(* ===== verification/Prelude.v ===== *)
(** * A verification development of the chattea backend

    The program is the backend of a dating application: a NestJS server
    (src/src/modules) over PostgreSQL through drizzle, a maintenance process
    (src/src/maintenance) that runs the batch jobs, and a migration script
    (src/scripts/migrate.ts).  This library translates its services and
    repositories into executable definitions and proves what makes them correct.

    ** How the program is modelled

    A request handler is a function in the monad [M] of World.v: it takes a
    [World] - the database, a counter of readings, and the log of what left the
    process (messages sent, objects put, events published) - to a world and a
    [Result], a value or an exception with its class and message.  The tables
    (Schema.v) are lists of rows in the order they were inserted, one record per
    drizzle table in a module of its name, so [pushOutbox.status] is the same
    column here and there.  The SQL statements the repositories build are the
    primitive operations [select], [findFirst], [insert], [insertOrNothing],
    [insertOrUpdate], [update], [updateChecked], [delete_from] and
    [select_skip_locked]; Constraints.v gives every table its primary key, UNIQUE
    constraints, CHECKs and foreign keys, and the ON DELETE actions are those of
    the migrations, which override schema.ts.  Conventions:

    - a [timestamp] column holds microseconds, a [Date] milliseconds; [to_column]
      and [of_column] convert as the driver does;
    - a comparison with NULL is false; drizzle leaves a column alone when its
      value in [.set] is [undefined];
    - a transaction, and a repository operation under an advisory lock, is atomic:
      an exception inside restores the database and keeps the effects;
      interleaving is between operations, as sequences of requests and worker runs
      ([serve] in the files of proofs), with rows that others hold as the oracle
      [row_locked];
    - every [new Date()], uuid, random number, clock reading and answer of an
      external service is one draw of an oracle, in the order JavaScript evaluates
      them, so two readings may differ;
    - strings are sequences of UTF-16 code units (JsString.v), with [trim], case
      mapping, code points and the regular expressions of the sources, which are
      matched by derivatives; numbers read from JSON and settings are IEEE doubles
      (Json.v, Text.v);
    - uuid parameters that come from a client pass through [uuid_param] or
      [uuid_text], since PostgreSQL folds their case and the code does not;
    - third-party code is a type class of operations (Libraries.v and the classes
      next to their users: [ExpoClient], [S3Client], [ImageLib], [JwtService],
      [KakaoApi], [SmsProvider], [PgPool], [PgServer], ...); a theorem needs no law
      of it unless it says so.

    ** The files

    - Prelude.v (this file): record update [r <| f := v |>], tests on nullable
      columns, and the lists of rows: [sel], [del], [mapif], [first], [countw],
      [order_by], with their lemmas.
    - JsString.v, JsDate.v, Json.v, Text.v: the parts of JavaScript that the
      sources use.  Libraries.v: third-party interfaces.
    - Schema.v, World.v, Constraints.v: the database, the monad and its weakest
      preconditions.  [wp m Q w] says that running [m] from [w] ends in [Q];
      [wp_step] executes one statement symbolically, [keeps f m] says that [m]
      leaves the projection [f] of the world alone, and [solve_keeps] proves it.
    - Config.v / ConfigProofs.v: common/config/environment.ts and postgres.ts,
      database-pool.ts.  Migrations.v / MigrationsProofs.v: scripts/migrate.ts.
    - NotificationApi.v: the interface [NotificationService] between components: a
      call of [notify] touches only notifications and their outbox.  Billing,
      matching, chat and community are proved against it; NotificationProofs.v
      gives the instance [notificationService].
    - One pair of files per module of src/src/modules, the model and its proofs:
      Billing, User, Auth (with AuthInput for untrusted input), Phone, Matching,
      Notification, Upload, Chat, Community.  In each, the repository's operations
      and the service's operations carry their names in the sources ([repo_...]
      where both layers use one name).
    - Api.v / ApiProofs.v: the resolvers, controllers, guards and passport
      strategies, over the operations of all services: one type of operations per
      resolver, indexed by the type of the answer.
    - Maintenance.v / MaintenanceProofs.v: src/src/maintenance.  The jobs are the
      interface [MaintenanceServices], with the law that a batch takes time; the
      instance [maintenance_services] puts in the user, notification and upload
      services.
    - Fixtures.v: the concrete environment, rows and configuration of the
      witnesses.

    ** What the theorems show

    Billing (C1-C6).  The balance of a user is what the granted transactions add
    up to, whatever events arrive; deliveries may come in any order; a consumable
    event is answered as the abstract ledger [ledger_step] says; a replay changes
    nothing; the newest subscription event wins; without the store's signature
    nothing changes.

    Accounts (C7-C11).  A deleted account is erased only under its lease, and then
    all its personal rows go and other accounts' stay; the deletion batch claims
    what it may, counts every account it claims once and leaves the others alone;
    asking for deletion; a restore within the grace period undoes it; and a profile
    is stored as it was sent, in a valid form.

    Authentication (C12-C18).  Sign-up is all or nothing and refuses duplicates;
    sign-in needs e-mail, password and an unexpired token of the account's phone; a
    phone token is used once; refresh tokens rotate once; a deletion request ends
    the account's sessions; a Kakao identity leads back to its account.

    The API (C19).  What is behind the access guard runs only for a live account
    whose token passport accepts, and touches nobody else's account or sessions.

    Phone (C20-C23).  The quotas of code requests, codes used once and tried at
    most five times, password reset; and the canonical form of numbers.

    Matching (C24-C29).  A match is a mutual like over any sequence of requests that
    spell ids in lower case, and actions replay; an upper-case target id breaks
    both ([uppercase_target_breaks_match]).  The daily limit; a super-like is refunded by undo; a boost
    pays once; only eligible candidates are shown.

    Notifications (C30-C33).  Every push moves along one lifecycle; a worker whose
    claim was taken over, for a send or a receipt, cannot report on it any more; a
    batch claims as much as it may and settles it; storing a
    notification is all or nothing with its pushes.

    Uploads, chat, community (C34-C36).  The object store and the table of uploads
    stay in step under any requests, worker runs and failures; a message, and a
    comment, is created once under its key (a comment's retry must spell the post's
    id in lower case), and the post's author is told.

    Maintenance (C37).  The process ends once told to; with code 0 only after the
    signal was seen, with code 1 only for the failures it cannot handle; and it
    leaves no listener or context behind.

    Environment and migrations (C38-C40).  Settings are accepted on their merits
    and stay accepted; the record of migrations is true whatever fails, and
    interrupted runs add up.

    ** Bounds and fuel

    Recursion is structural throughout, except for the maintenance loop
    [run_loop], the digits of a number, and [years_ok], which walks the 400 years
    of an era once.  The loop's fuel counts iterations; C37
    shows that more than the number of readings until the signal stays given is
    enough and that more changes nothing.  [number_to_string] has one step per
    binary digit, more than the decimal digits.  Counters and credits are
    unbounded [Z]: the columns are [integer] and the code never checks for
    overflow, which needs more than two thousand million events of one user.

    ** Not modelled

    Nest's wiring (modules, main.ts, middleware, the API's shutdown hooks), GraphQL's and
    passport's own work; logging, apart from the events of the maintenance worker;
    lengths of varchar columns; isolation weaker than the atomicity of a
    transaction; a COMMIT whose outcome the client cannot tell. *)
From stdpp Require Export prelude sorting.
From Stdlib Require Export ZArith Lia.
(* ===== verification/Libraries.v ===== *)
(** The third-party code the sources call, as type classes of operations: every
    component is proved for any implementation of them.  What a theorem needs
    of one of them is a hypothesis of that theorem. *)
From S2P Require Import Prelude JsString.
Local Open Scope Z_scope.

(** The uuid package: [validate] and [version]. *)
Class UuidLib := { isUuid : jstr -> bool; uuidVersion : jstr -> Z }.

(** [ConfigService] of Nest over the validated environment: an entry is a string
    or, for ports and token lifetimes, a number, or a flag. *)
Class ConfigService := {
  config_string : jstr -> option jstr;
  config_number : jstr -> option Z;
  config_boolean : jstr -> option bool
}.

(** The claims and options given to [JwtService.signAsync]. *)
Inductive JwtClaims :=
| AccessClaims (userId : jstr)
| RefreshClaims (userId deviceId : jstr)
| KakaoClaims (providerUserId : jstr)
| PhoneClaims (phoneE164 verificationId nonce : jstr).
Record JwtOptions := mkJwtOptions {
  jwt_audience : option jstr;
  jwt_issuer : option jstr;
  jwt_secret : jstr;
  jwt_expiresIn : Z
}.
(** [jwt_sign now] is the token signed at time [now], [None] when signing fails;
    [jwt_exp] is the [exp] claim, in seconds, that [decode] finds in a token. *)
Class JwtService := {
  jwt_sign : Z -> JwtClaims -> JwtOptions -> option jstr;
  jwt_exp : jstr -> option Z
}.

(** The WHATWG URL parser: [new URL(s)], [None] when it throws. *)
Record Url := mkUrl { url_protocol : jstr; url_username : jstr; url_password : jstr; url_search : jstr; url_hash : jstr; url_href : jstr }.
Class UrlLib := { parse_url : jstr -> option Url }.

(** [isIP] of node:net: 4, 6, or 0 for no address. *)
Class NetLib := { isIP : jstr -> Z }.
(* ===== verification/NotificationApi.v ===== *)
(** What the notification service promises to its callers (matching, billing,
    chat, community): a call of [notify] may add notification and outbox rows
    and touches no other table.  The clients are proved against this interface;
    Notification.v discharges it. *)
From S2P Require Import Prelude JsString Schema World.
Local Open Scope Z_scope.

(** The argument of [NotificationService.notify]. *)
Record CreateNotificationInput := mkCreateNotificationInput {
  n_userId : jstr;
  n_type : NotificationType;
  n_title : jstr;
  n_body : jstr;
  n_route : option jstr;
  n_sourceId : option jstr
}.

(** The database without the two tables notifications are written to. *)
Definition forget_notifications (d : Db) : Db := d <| notifications := [] |> <| pushOutbox := [] |>.

(** Databases that differ at most in notifications and outbox rows. *)
Definition db_same (d d' : Db) : Prop := forget_notifications d = forget_notifications d'.
Infix "≈db" := db_same (at level 70, no associativity).

Class NotificationService := {
  notify : CreateNotificationInput -> M Notification;
  notify_frame : forall input w w' r, notify input w = (w', r) -> db w ≈db db w'
}.

(** A table the notification service does not write. *)
Class NotNotification {R} (t : Db -> list R) : Prop :=
  table_forget : forall d, t (forget_notifications d) = t d.

Ltac solve_not_notification := intros ?; reflexivity.
#[export] Hint Extern 1 (NotNotification _) => solve_not_notification : typeclass_instances.

#[export] Instance db_same_equiv : Equivalence db_same.
Proof. split; unfold db_same; intros ?; congruence. Qed.

Lemma db_same_table {R} (t : Db -> list R) `{!NotNotification t} d d' : d ≈db d' -> t d = t d'.
Proof.
  intros E. transitivity (t (forget_notifications d)); [symmetry; apply table_forget|].
  rewrite E. apply table_forget.
Qed.

Lemma wp_notify `{NotificationService} input (Q : Result Notification -> World -> Prop) w :
  (forall r w', db w ≈db db w' -> Q r w') -> wp (notify input) Q w.
Proof. intros HQ. apply run_wp. intros w' r E. apply HQ. by eapply notify_frame. Qed.

(** A part of the database the service does not write. *)
Lemma keeps_notify `{NotificationService} {T} (t : Db -> T) input :
  (forall d, t (forget_notifications d) = t d) -> keeps (fun w => t (db w)) (notify input).
Proof.
  intros Ht w. apply wp_notify. intros _ w' E. rewrite <- Ht, <- (Ht (db w)). by rewrite E.
Qed.
(* ===== verification/Fixtures.v ===== *)
(** A concrete environment and concrete rows: the inputs at which the witnesses
    evaluate the theorems. *)
From S2P Require Import Prelude JsString JsDate Libraries Schema World Constraints NotificationApi.
Local Open Scope Z_scope.

(** Ids in the shape of a UUID, numbered by the draw. *)
Definition test_uuid (n : nat) : jstr :=
  js "00000000-0000-4000-8000-" ++ padStart 12 48%N (number_to_string (N.of_nat n)).

(** The clocks advance a millisecond per reading from 2026-01-01T00:00:00Z. *)
Definition T0 : Z := 1767225600000.
Definition test_env : Env := {|
  date_now n := T0 + Z.of_nat n;
  pg_clock n := 1000 * (T0 + Z.of_nat n);
  random_uuid := test_uuid;
  random_int n := Z.of_nat n;
  row_locked _ _ := false;
  sha256_hex s := js "h:" ++ s;
  bcrypt_hash _ s := js "b:" ++ s;
  bcrypt_compare s h := js "b:" ++ s =?? h
|}.

Definition ALICE : jstr := js "0a11ce00-0000-4000-8000-000000000001".
Definition BOB : jstr := js "0b0b0000-0000-4000-8000-000000000002".

Definition test_user (id name : jstr) (phone : option jstr) : User :=
  users.mkUser id (name ++ js "@example.com") phone (js "b:password") name female [] None None
    (Some everyone) (Some (to_column T0)) None None None 0 None (to_column T0) (to_column T0).

Definition test_db : Db :=
  emptyDb <| users := [test_user ALICE (js "alice") (Some (js "+821012345678"));
                       test_user BOB (js "bob") (Some (js "+821087654321"))] |>.
Definition world_of (d : Db) : World := mkWorld d 0 [].

(** A notification service that stores the notification and queues no push. *)
Definition test_notify (input : CreateNotificationInput) : M Notification :=
  insert notifications
    (notifications.mkNotification (n_userId input ++ js "!") (n_userId input) (n_type input)
       (n_title input) (n_body input) (n_route input) (n_sourceId input) None (to_column T0)).
Lemma test_notify_frame input w w' r : test_notify input w = (w', r) -> db w ≈db db w'.
Proof.
  intros E. refine (wp_run _ (fun _ w' => db w ≈db db w') _ _ _ E _).
  apply wp_insert; intros; reflexivity.
Qed.
Definition test_notifications : NotificationService :=
  {| notify := test_notify; notify_frame := test_notify_frame |}.

(** A configuration, and tokens that spell out their claims and live an hour. *)
Definition test_config : ConfigService :=
  {| config_string key := Some (js "secret " ++ key); config_number _ := Some 3600;
     config_boolean _ := Some true |}.
Definition test_jwt : JwtService := {|
  jwt_sign now claims options := Some (match claims with
    | AccessClaims userId => js "access:" ++ userId
    | RefreshClaims userId deviceId => js "refresh:" ++ userId ++ js ":" ++ deviceId
    | KakaoClaims providerUserId => js "kakao:" ++ providerUserId
    | PhoneClaims phoneE164 verificationId nonce => js "phone:" ++ phoneE164 ++ js ":" ++ nonce
    end);
  jwt_exp _ := Some (T0 / 1000 + 3600)
|}.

::::::::::

▸ Work to complete:
Everything from the line with "jwt_expiresIn : Z" through the line with "table_forget : forall" should be written out exactly as it appears above, end lines included, and nothing outside that range.

▸ Output below:
  jwt_expiresIn : Z
}.
(** [jwt_sign now] is the token signed at time [now], [None] when signing fails;
    [jwt_exp] is the [exp] claim, in seconds, that [decode] finds in a token. *)
Class JwtService := {
  jwt_sign : Z -> JwtClaims -> JwtOptions -> option jstr;
  jwt_exp : jstr -> option Z
}.

(** The WHATWG URL parser: [new URL(s)], [None] when it throws. *)
Record Url := mkUrl { url_protocol : jstr; url_username : jstr; url_password : jstr; url_search : jstr; url_hash : jstr; url_href : jstr }.
Class UrlLib := { parse_url : jstr -> option Url }.

(** [isIP] of node:net: 4, 6, or 0 for no address. *)
Class NetLib := { isIP : jstr -> Z }.
(* ===== verification/NotificationApi.v ===== *)
(** What the notification service promises to its callers (matching, billing,
    chat, community): a call of [notify] may add notification and outbox rows
    and touches no other table.  The clients are proved against this interface;
    Notification.v discharges it. *)
From S2P Require Import Prelude JsString Schema World.
Local Open Scope Z_scope.

(** The argument of [NotificationService.notify]. *)
Record CreateNotificationInput := mkCreateNotificationInput {
  n_userId : jstr;
  n_type : NotificationType;
  n_title : jstr;
  n_body : jstr;
  n_route : option jstr;
  n_sourceId : option jstr
}.

(** The database without the two tables notifications are written to. *)
Definition forget_notifications (d : Db) : Db := d <| notifications := [] |> <| pushOutbox := [] |>.

(** Databases that differ at most in notifications and outbox rows. *)
Definition db_same (d d' : Db) : Prop := forget_notifications d = forget_notifications d'.
Infix "≈db" := db_same (at level 70, no associativity).

Class NotificationService := {
  notify : CreateNotificationInput -> M Notification;
  notify_frame : forall input w w' r, notify input w = (w', r) -> db w ≈db db w'
}.

(** A table the notification service does not write. *)
Class NotNotification {R} (t : Db -> list R) : Prop :=
  table_forget : forall d, t (forget_notifications d) = t d.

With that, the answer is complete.